Two whooping cranes have been spotted at Cheyenne Bottoms. Fifteen were spotted at Quivira National Wildlife Refuge. Curtis Wolf, site manager for the Kansas Wetlands Education Center said that he got a call from a woman from Kansas City willing to drive hundreds of miles to check seeing an endangered whooping crane off her bucket list.
Any day now, whooping cranes are expected to pass through the Quivira National Wildlife Refuge.
Last year, the first whooping crane arrived on March 6.
In 2012 and 2011, the whoopers arrived on March 16.

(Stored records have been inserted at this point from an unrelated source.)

Lemma HandleQuorumCommitment_ok (c : list CDeterministicMN * list bool) (l : L) :
  list_ok l -> commitment_ok c -> GetAllMNsCount l < 2 ^ 24 ->
  exists l', HandleQuorumCommitment D c.1 c.2 l = (Ok tt, l') /\ list_ok l' /\ l' = set_mn (mnMap l') l /\
    forall k, mnMap l' !! k = (if fails k c then failed l else id) <$> mnMap l !! k.
Proof.
  destruct c as [members valid]. cbn [fst snd]. intros Hl [Hnd Hlen] Hc. cbn [fst snd] in Hnd, Hlen.
  set (key := λ p : nat * CDeterministicMN, proTxHash p.2).
  assert (key <$> imap pair members = proTxHash <$> members) as Hkey by (rewrite fmap_imap; apply imap_const).
  assert (forall i m, (i, m) ∈ imap pair members -> members !! i = Some m) as Him.
  { intros i m (j & x & [= -> ->] & Hx)%elem_of_lookup_imap. done. }
  assert (forall i m, members !! i = Some m -> exists b, valid !! i = Some b /\ fails (proTxHash m) (members, valid) = negb b) as Hbit.
  { intros i m Hi. destruct (lookup_lt_is_Some_2 valid i) as [b Hb]; [rewrite Hlen; by eapply lookup_lt_Some|]. exists b. split; [done|].
    unfold fails. cbn [fst snd]. destruct b; cbn [negb]; [apply bool_decide_false|apply bool_decide_true].
    - intros (j & (x & y & [= <- <-] & Hx & Hy)%lookup_zip_with_Some)%list_elem_of_lookup.
      assert (i = j) as <-; [|congruence]. eapply (NoDup_lookup (proTxHash <$> members)); [done|by rewrite list_lookup_fmap, Hi|done].
    - apply list_elem_of_lookup. exists i. apply lookup_zip_with_Some. exists (proTxHash m), false. by rewrite list_lookup_fmap, Hi. }
  destruct (each_update key (punish_member D valid) (λ p, if fails (proTxHash p.2) (members, valid) then failed l else id) (nHeight l) (imap pair members) l Hl eq_refl)
    as (m' & E & Hok & Hin & Hout).
  - by rewrite Hkey.
  - intros [i m] l' old Hx%Him Hl' Hh Hd Eold _. unfold key in *. cbn [snd] in *. destruct (Hbit i m Hx) as (b & Hb & Hf).
    unfold punish_member. cbn [fst snd]. unfold HasMN, GetMN. rewrite Eold, Hb. cbn [negb]. rewrite Hf. destruct b; cbn [negb id].
    + rewrite insert_id by done. by destruct l'.
    + destruct (share_penalty l l' Hc Hd) as (-> & Hmax & Hpos). unfold failed. rewrite <- Hh, <- Hmax. by apply PoSePunish_ok.
  - intros [i m] l' _ _ E0. unfold key in E0. cbn [snd] in E0. unfold punish_member, HasMN, GetMN. cbn [snd]. by rewrite E0.
  - exists (set_mn m' l). split; [exact E|]. split; [done|]. split; [done|]. intros k. cbn [set_mn mnMap].
    destruct (decide (k ∈ key <$> imap pair members)) as [Hk|Hk].
    + apply list_elem_of_fmap in Hk as ([i m] & -> & Hx). by apply (Hin (i, m)).
    + rewrite Hout by done. assert (fails k (members, valid) = false) as ->; [|by destruct (mnMap l !! k)].
      apply bool_decide_false. cbn [fst snd]. intros Hz%elem_of_zip_l. apply Hk. by rewrite Hkey.
Qed.
(** ** Blocks

    The part of [BuildNewListFromBlock] that changes penalties, in its order: the height is set, the penalties are decreased at the heights
    that ask for it, and the commitments of the block are handled. *)

Record block_events := mkEvents { height_of : Z; spork_active : bool; view_of : NodeView; commitments : list (list CDeterministicMN * list bool) }.
Definition block_penalties (b : block_events) : action L unit := λ l,
  (_ ← (if isDecrease (spork_active b) (height_of b) then DecreasePoSePenalties D (view_of b) else mret tt);
   each (λ c, HandleQuorumCommitment D c.1 c.2) (commitments b)) (SetHeight (height_of b) l).

(** blocks of consecutive heights, whose commitments were checked *)
Definition consecutive (h : Z) (bs : list block_events) : Prop :=
  (forall (i : nat) b, bs !! i = Some b -> height_of b = h + i) /\ Forall (λ b, Forall commitment_ok (commitments b)) bs.
(** how often the node failed *)
Definition failures_in (k : list Z) (cs : list (list CDeterministicMN * list bool)) : Z := length (filter (λ c, fails k c = true) cs).
Definition failures (k : list Z) (bs : list block_events) : Z := foldr (λ b t, failures_in k (commitments b) + t) 0 bs.

Lemma SetHeight_ok h (l : L) : list_ok l -> list_ok (SetHeight h l).
Proof. by intros [H1 H2 H3]. Qed.
Lemma size_pointwise (g : list Z -> CDeterministicMN -> CDeterministicMN) (m m' : gmap (list Z) CDeterministicMN) :
  (forall k, m' !! k = g k <$> m !! k) -> size m' = size m.
Proof.
  intros H. rewrite <- !size_dom. f_equal. apply set_eq. intros k. rewrite !elem_of_dom, H. by rewrite fmap_is_Some.
Qed.

(** the node [k] of a list of [n] nodes is banned, or has kept its penalties: [f] failures, of which at most [d] was taken off *)
Definition standing (n : nat) (k : list Z) (f d : Z) (l : L) : Prop :=
  list_ok l /\ penalties_ok l /\ size (mnMap l) = n /\ exists dmn, mnMap l !! k = Some dmn /\
    (IsBanned (pdmnState dmn) = true \/
     f * (Z.max 100 n * 66 / 100) <= nPoSePenalty (pdmnState dmn) + d /\ (f = 0 \/ nPoSePenalty (pdmnState dmn) < Z.max 100 n)).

Travis Heying/ File photo Two rare whooping cranes come to rest at the Little Salt Marsh at Quivira National Wildlife Refuge in 2010.

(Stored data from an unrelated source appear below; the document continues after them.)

(** Column [j] of a 2-D tensor; a row too short for it is a shape error. *)
Definition column {A : Type} (t : list (list A)) (j : nat) : outcome (list A) :=
  vmap (fun row => match nth_error row j with
                   | Some v => Ok v
                   | None => Raise (RuntimeError ShapeMismatch)
                   end) t.

(** The first [n] columns of [t], each as a 1-D tensor. *)
Definition columns {A : Type} (t : list (list A)) (n : nat) : outcome (list (list A)) :=
  vmap (column t) (seq 0 n).

Section Numeric.

Context {scalar : Type} {ops : TorchOps scalar}.

(** [standard_normal_cdf] (lines 85-86), on a 1-D tensor. *)
Definition standard_normal_cdf (x : list scalar) : list scalar :=
  map (fun v => mul (lit 0.5) (add (lit 1.0) (erf (div v (sqrt (lit 2.0)))))) x.

(** [standard_normal_ppf] (lines 89-97), on a 2-D tensor. *)
Definition standard_normal_ppf (x : list (list scalar)) : outcome (list (list scalar)) :=
  let _min := lit 9e-8 in
  let _max := sub (lit 1.0) _min in
  let x := map (map (fun v => clip v _min _max)) x in
  let res :=
    map (map (fun v => mul (sqrt (lit 2.0))
                           (erfinv (sub (mul (lit 2.0) v) (lit 1.0))))) x in
  if negb (negb (existsb (existsb isnan) res) && negb (existsb (existsb isinf) res))
  then Raise (AssertionError None)
  else Ok res.

(** [torch.quantile(input=data, q=q, dim=0)] on a 1-D tensor. *)
Definition torch_quantile (data : list scalar) (q : scalar) : outcome scalar :=
  match data with
  | [] => Raise (RuntimeError EmptyQuantile)
  | _ => Ok (quantile data q)
  end.

(** The bandwidth that [make_cdf] ends up with (lines 101-108): the
    value of the local [bw] when the closure of line 109 is built. *)
Definition make_cdf_bw (self : BatchPitNorm1d scalar) (data : list scalar) (bw : scalar)
  : outcome scalar :=
  let num_samples := len data in
  if negb (trainable_bandwidths self) then
    q25 <- torch_quantile data (lit 0.25) ;;
    q75 <- torch_quantile data (lit 0.75) ;;
    let IQR := sub q75 q25 in
    Ok (mul (mul (lit 0.9) (minimum (std data) (div IQR (lit 1.34))))
            (pow (of_int num_samples) (lit (-0.2))))
  else Ok (sigmoid bw).

(** [make_cdf] (lines 100-109). The closure divides the float [1.0] by
    the Python integer [num_samples], which raises when it is zero. *)
Definition make_cdf (self : BatchPitNorm1d scalar) (data : list scalar) (bw : scalar)
  : outcome (scalar -> outcome scalar) :=
  let num_samples := len data in
  bw <- make_cdf_bw self data bw ;;
  Ok (fun use_x =>
        if num_samples =? 0 then Raise ZeroDivisionError
        else Ok (mul (div (lit 1.0) (of_int num_samples))
                     (tsum (standard_normal_cdf
                              (map (fun v => div v bw)
                                   (map (fun d => sub use_x d) data)))))).

(** [process_merged] (lines 112-120), for one feature: [all_data] is a
    column of the stacked tensor, [bandwidths] that feature's entry of
    [self.bw]. *)
Definition process_merged (self : BatchPitNorm1d scalar)
    (all_data : list scalar) (bandwidths : scalar) : outcome (list scalar) :=
  let size := size self in
  let data_cdf := slice all_data 0 size in
  let data_sample := slice all_data size (size + len all_data) in
  cdf <- make_cdf self data_cdf bandwidths ;;
  vmap cdf data_sample.

(** [torch.vmap(self.process_merged, in_dims=1, out_dims=1)(all_data, self.bw)]:
    both inputs are split along their second dimension, which must have
    the same size; the per-feature results become the columns of the
    output, which has one row per row of the batch. *)
Definition vmap_features (self : BatchPitNorm1d scalar)
    (all_data : list (list scalar)) (bw : list scalar) (batch_size : nat)
  : outcome (list (list scalar)) :=
  if negb (len bw =? num_features self) then Raise ValueError
  else
    cols <- columns all_data (length bw) ;;
    res <- vmap (fun cb => process_merged self (fst cb) (snd cb)) (combine cols bw) ;;
    columns res batch_size.

(** The part of [forward] after the buffer has been dealt with
    (lines 130-139). *)
Definition forward_transform (self : BatchPitNorm1d scalar) (x : list (list scalar))
  : outcome (list (list scalar)) :=
  let batch_size := len x in
  let all_data := slice (values self) 0 (size self) ++ x in
  if negb (len all_data =? size self + batch_size) then Raise (AssertionError None)
  else
    result <- vmap_features self all_data (bw self) (length x) ;;
    if normal_backtransform self then standard_normal_ppf result
    else Ok (map (map (fun v => sub v (lit 0.5))) result).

“Statistically, their peak movement is the last week of March and the first two weeks of April,” said Barry Jones, visitor services specialist at the refuge, in Stafford County.
The arrival of the whoopers generally signals the spring migration. But there are signs that spring has arrived.
Already, flocks of sandhill cranes have been passing through the refuge on their way to the staging grounds on Nebraska’s Platte River. Other birds – four tundra swans were spotted in Quivira along with a handful of pelicans, 200 Baird’s sandpipers and thousands of ducks – are resting in the water-filled marshes.